If you have children or ageing parents and higher rate income, or assets or within the family that may be subject to inheritance tax, then a family investment company may provide significant tax advantages, both in the short and the long term. 

What is a FIC? 

A FIC is a company with a bespoke constitution (known as its Articles of Association), which are written to form a family-owned and controlled investment company. A bespoke constitution allows for tax-efficient income distribution across family members as well as a shelter from inheritance tax for assets such as property, art, and equities.

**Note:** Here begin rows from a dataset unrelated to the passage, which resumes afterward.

(** The provider's state, together with the persistent store it writes to,
    the alerts it has raised and the API calls it has made (oldest first). *)
Record context : Type := MkContext {
  sessionId : option string;
  selectedSessionId : option string;
  analysisTerms : option (list FrontendAnalysisTerm);
  sessionDetails : option jsval;
  sessionInteractions : list SessionInteraction;
  isUploading : bool;
  uploadProgress : float;
  isAnalyzingContract : bool;
  isFetchingSession : bool;
  isTermProcessing : gmap string bool;
  isAskingQuestion : bool;
  error : option string;
  uploadError : option string;
  analysisError : option string;
  store : secure_store;
  alerts : list (string * string);
  api_calls : list api_call
}.
(** C6 as stated fails: an entry whose name has 131073 characters is
    exported, and the table reader stops at it with an error instead of
    giving the rows back. *)
Lemma long_field_not_read_back :
  length long_name = Z.to_nat 131073
  /\ exists w1,
       export_to_csv default_scraper long_repos world_empty = (Ok tt, w1)
       /\ read_table w1 (output_file default_scraper)
          = Raise (CsvError (py "field larger than field limit (131072)"))
       /\ read_table w1 (output_file default_scraper) <> Ok (header :: rows_of long_repos).
Proof.
  split; [apply repeat_length|].
  assert (Hplain : existsb Csv.special long_name = false) by now apply existsb_repeat.
  assert (Hm : Os.makedirs (output_dir default_scraper) world_empty
               = (Ok tt, snd (Os.makedirs (output_dir default_scraper) world_empty)))
    by (vm_compute; reflexivity).
  assert (Ho : Os.open_w (output_file default_scraper)
                 (snd (Os.makedirs (output_dir default_scraper) world_empty))
               = (Ok (py "data/trending_repos.csv"),
                  snd (Os.open_w (output_file default_scraper)
                         (snd (Os.makedirs (output_dir default_scraper) world_empty)))))
    by (vm_compute; reflexivity).
  assert (Henc : encodable_rows (header :: rows_of long_repos) = true).
  { unfold encodable_rows, long_repos. cbn [rows_of List.map forallb fst snd].
    unfold long_name. rewrite forallb_repeat by reflexivity. reflexivity. }
  pose proof (export_to_csv_ok default_scraper long_repos _ _ _ _ Hm Ho Henc) as He.
  eexists. split; [exact He|].
  match goal with |- ?l = ?r /\ _ => assert (Hr : l = r) end.
  2:{ split; [exact Hr|]. rewrite Hr. discriminate. }
  unfold read_table. rewrite (export_to_csv_read _ _ _ _ He _ eq_refl eq_refl). cbn [bind].
  rewrite reader_stream. unfold table_text. cbn [rows_of long_repos List.map concat fst snd].
  rewrite stream_record by reflexivity.
  unfold Csv.record_text. rewrite bool_decide_eq_false_2 by discriminate.
  cbn [Csv.join_fields]. unfold Csv.join_append at 1. rewrite Hplain.
  rewrite <- !app_assoc.
  rewrite stream_overflow; [reflexivity | exact Hplain |].
  unfold long_name. rewrite repeat_length, Z2Nat.id by (unfold Csv.field_limit; lia). lia.
Qed.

A FIC’s constitution can be made to be extremely flexible and is generally limited only by the imagination of the family and their advisers. It is possible to put a structure in place that will achieve the aims and goals of the family with regard to income planning, succession planning and wealth preservation whilst still providing the flexibility to adapt to changes in family circumstances that happen over time. Control over assets can be retained by senior family members and or those people transferring the assets. 
 
In a similar way to a trust, a FIC provides for the separation of the ownership and management of the assets. This allows parents and grandparents to control how monies are invested and determine how much – if any – cash should be paid out to shareholders. Every UK resident taxpayer has a personal allowance from the day they are born, and so from a short-term income tax planning perspective, those allowances can be effectively utilised within a FIC.
 
A particularly valuable long-term benefit is that value of the FIC’s shares and its underlying assets sits in the hands of the next generation and thereby provides a shelter from Inheritance Tax.
 
Being incorporated as a limited company rather than as a trust means that the vast majority of our clients are familiar with the structural concepts and administrative requirements such as accounts and tax formats, making a FIC the perfect solution for managing family income and wealth.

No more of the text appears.